I’ve spent the last several months repeating that phrase to myself – You are so much stronger than you know. And trying to believe it. I’ve spent countless solo runs examining why I struggle with this. I’ve spent countless group runs questioning other woman who I can tell ‘do believe’. I poke and pry and try to figure out their secrets. I observed my first 100miler as a crew/pacer and watched several runners look inside to discover their strength. I have ‘good’ weeks where I slowly start to trust in what I can do, and then ‘bad’ weeks where the pressure of it all builds up and I have a melt down in fear. Silly old useless fear.
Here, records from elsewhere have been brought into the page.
(* ===== verification/Http.v ===== *)
(** The HTTP protocol ([http.c]): start lines and fields, as messages of a SUFFIX
    socket with the suffix CRLF under a TERM socket. *)

From Stdlib Require Import ZArith Lia.
From stdpp Require Import base gmap list.
From S2P Require Import Prelude Bytes Handle Iol Sock Loop Prefix Suffix Term.
Open Scope Z_scope.

(** * Characters and strings *)

Definition SP : Z := 32.
Definition CRLF : list Z := [13; 10].
(** [" HTTP/1.1"], ["HTTP/1.1 "], [": "] *)
Definition HTTP11 : list Z := [72; 84; 84; 80; 47; 49; 46; 49].
(** [" \t\n"], and what a field name must not contain *)
Definition BLANKS : list Z := [32; 9; 10].
Definition SEPARATORS : list Z :=
  [40; 41; 44; 47; 58; 59; 60; 61; 62; 63; 64; 91; 92; 93; 123; 125; 34; 32; 9; 10].

(** [strpbrk(s, accept) != NULL] *)
Definition strpbrk (s accept : list Z) : bool := existsb (λ c, existsb (Z.eqb c) accept) s.

(** [while(p(rx[pos])) ++pos], within the array *)
Fixpoint skip_while (p : Z → bool) (fuel : nat) (rx : list Z) (pos : nat) : option nat :=
  match fuel with
  | O => None
  | S fuel => c ← rx !! pos; if p c then skip_while p fuel rx (S pos) else Some pos
  end.

Definition scan (p : Z → bool) (rx : list Z) (pos : nat) : option nat := skip_while p (S (length rx)) rx pos.
Definition is_sp (c : Z) : bool := c =? SP.
Definition in_word (c : Z) : bool := negb (c =? 0) && negb (c =? SP).
Definition in_name (c : Z) : bool := negb (c =? 0) && negb (c =? SP) && negb (c =? 58).

(** The bytes from [i] up to [j]. *)
Definition slice (rx : list Z) (i j : nat) : list Z := take (j - i) (drop i rx).

(** The string that starts at [i]. *)
Fixpoint string_of (s : list Z) : list Z :=
  match s with [] => [] | c :: s => if c =? 0 then [] else c :: string_of s end.

(** [sz - pos > len - 1], in [size_t] *)
Definition too_long (n len : Z) : bool := u64 (len - 1) <? u64 n.

Definition isdig (c : Z) : bool := (48 <=? c) && (c <=? 57).

Section Http.
Context {N : Type} `{NetN : Net N}.
Context (close : sobj → IO N unit) (proto : msock_vfs N).

Definition lift {A} (o : option A) : IO N A := match o with Some a => mret a | None => crash end.

(** The contents of the string at [p]; [strlen] is its length. *)
Fixpoint load_string (fuel : nat) (p : ptr) (m : gmap Z Z) : option (list Z) :=
  match fuel with
  | O => None
  | S fuel => c ← m !! p; if c =? 0 then Some [] else s ← load_string fuel (p + 1) m; Some (c :: s)
  end.
Definition cstring (p : ptr) : IO N (list Z) := λ s,
  match load_string (S (size (io_mem s))) p (io_mem s) with Some bs => Some (bs, s) | None => None end.

(** Bytes of the function, a string literal or a local array, during [k]. *)
Definition with_bytes {A} (bs : list Z) (k : ptr → IO N A) : IO N A :=
  with_buf (Z.of_nat (length bs)) (λ p, store p bs;; k p).

Definition get_http (p : ptr) : IO N dill_http_sock := λ s, x ← io_https s !! p; Some (x, s).
Definition put_http (p : ptr) (x : dill_http_sock) : IO N unit :=
  modify (λ s, set_io_https (<[p := x]> (io_https s)) s).

Definition dill_http_attach_mem (s : Z) (mem : option ptr) : IO N Z :=
  match mem with
  | None => attach_error close s EINVAL
  | Some obj =>
    q ← hquery close s dill_bsock_type;
    if q =? NULL then attach_errno close s
    else
      s ← hown close s;
      if s <? 0 then attach_errno close s
      else
        s ← with_bytes CRLF (λ p, dill_suffix_attach_mem close s p 2 (Some (ht_suffix_mem obj)));
        if s <? 0 then attach_errno close s
        else
          s ← dill_term_attach_mem close s NULL 0 (Some (ht_term_mem obj));
          if s <? 0 then attach_errno close s
          else
            put_http obj (mk_http s true);;
            h ← hmake close (OHttp obj);
            if h <? 0 then attach_errno close s else mret h
  end.

Definition SIZEOF_HTTP : Z := 1264.

Definition free_http (self : ptr) : IO N unit :=
  modify (λ s, set_io_https (delete self (io_https s)) s);;
  free self SIZEOF_HTTP.

Definition dill_http_attach (s : Z) : IO N Z :=
  o ← malloc SIZEOF_HTTP;
  match o with
  | None => attach_error close s ENOMEM
  | Some obj =>
    s ← dill_http_attach_mem s (Some obj);
    if s <? 0 then
      err ← get_errno;
      free_http obj;;
      attach_error close s err
    else
      x ← get_http obj;
      put_http obj (mk_http (ht_u x) false);;
      mret s
  end.

Definition dill_http_done (s : Z) (deadline : Z) : IO N Z :=
  obj ← hquery close s dill_http_type;
  if obj =? NULL then mret (-1)
  else
    x ← get_http obj;
    dill_term_done close proto (ht_u x) deadline.

(** [err] is 0 on success. *)
Definition dill_http_detach (fuel : nat) (s : Z) (deadline : Z) : IO N Z :=
  obj ← hquery close s dill_http_type;
  if obj =? NULL then mret (-1)
  else
    x ← get_http obj;
    let finish u err :=
      (if ht_mem x then mret tt else free_http obj);;
      set_errno err;;
      mret u in
    u ← dill_term_detach close proto fuel (ht_u x) deadline;
    if u <? 0 then err ← get_errno; finish u err
    else
      u ← dill_suffix_detach close u deadline;
      if u <? 0 then err ← get_errno; finish u err else finish u E0.

(** The array [iol] of a function, linked in order: the first and the last element. *)
Fixpoint with_iols {A} (bufs : list (ptr * Z)) (k : ptr → ptr → IO N A) : IO N A :=
  match bufs with
  | [] => crash
  | [b] => with_iol (mk_iolist b.1 b.2 NULL 0) (λ p, k p p)
  | b :: bufs => with_iols bufs (λ first last, with_iol (mk_iolist b.1 b.2 first 0) (λ p, k p last))
  end.

Definition len (s : list Z) : Z := Z.of_nat (length s).

Definition dill_http_sendrequest (s : Z) (command resource : ptr) (deadline : Z) : IO N Z :=
  obj ← hquery close s dill_http_type;
  if obj =? NULL then mret (-1)
  else
    x ← get_http obj;
    c ← cstring command;
    if strpbrk c BLANKS then fail EINVAL
    else
      r ← cstring resource;
      if strpbrk r BLANKS then fail EINVAL
      else
        with_bytes [SP] (λ sp, with_bytes (SP :: HTTP11) (λ v,
          with_iols [(command, len c); (sp, 1); (resource, len r); (v, 9)] (λ first last,
            dill_msendl close proto (ht_u x) first last deadline))).

(** A message into [rxbuf], terminated: [sz], and the contents of the array. *)
Definition recv_line (obj : ptr) (x : dill_http_sock) (deadline : Z) : IO N (Z * list Z) :=
  sz ← dill_mrecv close proto (ht_u x) (ht_rxbuf obj) (RXBUF - 1) deadline;
  if sz <? 0 then mret (-1, [])
  else
    (** a longer message, which SUFFIX cuts but whose size it returns, would put the
        terminator outside the array *)
    assert_ (sz <? RXBUF);;
    store (ht_rxbuf obj + sz) [0];;
    rx ← load (ht_rxbuf obj) RXBUF;
    mret (sz, rx).

(** The parsers are what the functions do with the line that was received. *)

(** [memcpy(dst, rxbuf + i, j - i); dst[j - i] = 0] *)
Definition put_text (dst : ptr) (rx : list Z) (i j : nat) : IO N unit :=
  store dst (slice rx i j);;
  store (dst + Z.of_nat (j - i)) [0].

Definition parse_request (rx : list Z) (command : ptr) (commandlen : Z) (resource : ptr) (resourcelen : Z) : IO N Z :=
  start ← lift (scan is_sp rx 0);
  pos ← lift (scan in_word rx start);
  c ← lift (rx !! pos);
  if c =? 0 then fail EPROTO
  else if too_long (Z.of_nat (pos - start)) commandlen then fail EMSGSIZE
  else
    put_text command rx start pos;;
    start ← lift (scan is_sp rx pos);
    pos ← lift (scan in_word rx start);
    c ← lift (rx !! pos);
    if c =? 0 then fail EPROTO
    else if too_long (Z.of_nat (pos - start)) resourcelen then fail EMSGSIZE
    else
      put_text resource rx start pos;;
      start ← lift (scan is_sp rx pos);
      pos ← lift (scan in_word rx start);
      (** both must differ for the line to be refused *)
      if negb (pos - start =? 8)%nat && negb (bool_decide (slice rx start (start + 8) = HTTP11))
      then fail EPROTO
      else
        pos ← lift (scan is_sp rx pos);
        c ← lift (rx !! pos);
        if negb (c =? 0) then fail EPROTO else mret 0.

Definition dill_http_recvrequest (s : Z) (command : ptr) (commandlen : Z) (resource : ptr) (resourcelen : Z)
    (deadline : Z) : IO N Z :=
  obj ← hquery close s dill_http_type;
  if obj =? NULL then mret (-1)
  else
    x ← get_http obj;
    '(sz, rx) ← recv_line obj x deadline;
    if sz <? 0 then mret (-1)
    else
      parse_request rx command commandlen resource resourcelen.

Definition dill_http_sendstatus (s : Z) (status : Z) (reason : ptr) (deadline : Z) : IO N Z :=
  obj ← hquery close s dill_http_type;
  if obj =? NULL then mret (-1)
  else
    x ← get_http obj;
    if (status <? 100) || (599 <? status) then fail EINVAL
    else
      let buf := [status / 100 + 48; status mod 100 / 10 + 48; status mod 100 mod 10 + 48; SP] in
      with_bytes buf (λ b, with_bytes (HTTP11 ++ [SP]) (λ v,
        r ← cstring reason;
        with_iols [(v, 9); (b, 4); (reason, len r)] (λ first last,
          dill_msendl close proto (ht_u x) first last deadline))).

Definition parse_status (sz : Z) (rx : list Z) (reason : ptr) (reasonlen : Z) : IO N Z :=
  start ← lift (scan is_sp rx 0);
  pos ← lift (scan in_word rx start);
  c ← lift (rx !! pos);
  if c =? 0 then fail EPROTO
  else if negb (pos - start =? 8)%nat && negb (bool_decide (slice rx start (start + 8) = HTTP11))
  then fail EPROTO
  else
    start ← lift (scan is_sp rx pos);
    pos ← lift (scan in_word rx start);
    c ← lift (rx !! pos);
    if c =? 0 then fail EPROTO
    else if negb (pos - start =? 3)%nat then fail EPROTO
    else
      c0 ← lift (rx !! start);
      c1 ← lift (rx !! (start + 1)%nat);
      c2 ← lift (rx !! (start + 2)%nat);
      if negb (isdig c0 && isdig c1 && isdig c2) then fail EPROTO
      else
        let status := (c0 - 48) * 100 + (c1 - 48) * 10 + (c2 - 48) in
        pos ← lift (scan is_sp rx pos);
        if too_long (sz - Z.of_nat pos) reasonlen then fail EMSGSIZE
        else
          put_text reason rx pos (Z.to_nat sz);;
          mret status.

Definition dill_http_recvstatus (s : Z) (reason : ptr) (reasonlen : Z) (deadline : Z) : IO N Z :=
  obj ← hquery close s dill_http_type;
  if obj =? NULL then mret (-1)
  else
    x ← get_http obj;
    '(sz, rx) ← recv_line obj x deadline;
    if sz <? 0 then mret (-1)
    else
      parse_status sz rx reason reasonlen.

Definition dill_http_sendfield (s : Z) (name value : ptr) (deadline : Z) : IO N Z :=
  obj ← hquery close s dill_http_type;
  if obj =? NULL then mret (-1)
  else
    x ← get_http obj;
    n ← cstring name;
    if strpbrk n SEPARATORS then fail EINVAL
    else
      v ← cstring value;
      if len v =? 0 then fail EPROTO
      else
        with_bytes [58; SP] (λ sep,
          let start := dill_lstrip v SP in
          let stop := dill_rstrip start SP in
          assert_ (0 <? stop)%nat;;
          with_iols [(name, len n); (sep, 2); (value + (len v - len start), Z.of_nat stop)] (λ first last,
            dill_msendl close proto (ht_u x) first last deadline)).

Definition parse_field (sz : Z) (rx : list Z) (name : ptr) (namelen : Z) (value : ptr) (valuelen : Z) : IO N Z :=
  start ← lift (scan is_sp rx 0);
  pos ← lift (scan in_name rx start);
  c ← lift (rx !! pos);
  if c =? 0 then fail EPROTO
  else if too_long (Z.of_nat (pos - start)) namelen then fail EMSGSIZE
  else
    put_text name rx start pos;;
    pos ← lift (scan is_sp rx pos);
    c ← lift (rx !! pos);
    if negb (c =? 58) then fail EPROTO
    else
      start ← lift (scan is_sp rx (S pos));
      (** [dill_rstrip] is given the end of the line, an empty string *)
      let pos := (Z.to_nat sz + dill_rstrip (string_of (drop (Z.to_nat sz) rx)) SP)%nat in
      if too_long (Z.of_nat pos - Z.of_nat start) valuelen then fail EMSGSIZE
      else
        put_text value rx start pos;;
        pos ← lift (scan is_sp rx pos);
        c ← lift (rx !! pos);
        if negb (c =? 0) then fail EPROTO else mret 0.

Definition dill_http_recvfield (s : Z) (name : ptr) (namelen : Z) (value : ptr) (valuelen : Z) (deadline : Z) : IO N Z :=
  obj ← hquery close s dill_http_type;
  if obj =? NULL then mret (-1)
  else
    x ← get_http obj;
    '(sz, rx) ← recv_line obj x deadline;
    if sz <? 0 then mret (-1)
    else
      parse_field sz rx name namelen value valuelen.

Definition dill_http_hclose (obj : ptr) : IO N unit :=
  x ← get_http obj;
  close_under close (ht_u x);;
  if ht_mem x then mret tt else free_http obj.
End Http.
But not surprisingly for this girl who often lives in an imaginary world, it’s a line from a classic movie that has struck a chord in my heart and I think finally made the impact so needed.
Dorothy: Oh, Will you help me? Can you help me?
Glinda, the Good Witch: You don’t need to be helped any longer, my dear. You’ve always had the power to go back to Kansas.
Dorothy: I have?
Scarecrow: Then why didn’t you tell her before?
Glinda, the Good Witch: Because she wouldn’t have believed me. She had to learn it for herself.
Dorothy has been on an epic journey, looking for answers in other people’s magic…but in the end she learns that everything she ever needed was already inside of her. It’s always been there….just waiting for that moment when we are ready to believe.
That nugget of wisdom as dispensed by the beautiful Glinda has been rocking my world the last few days. Whatever you are chewing on, whatever you are working through….everything you need is already inside you. Difficult to access? Perhaps. But there? I think so…
As I whittle down my Jordan pack to the final, bare essentials for success I’ve decided I somehow need to bring with me a little bit of red sparkle dust as a reminder to click my clunky Salomons and just Believe.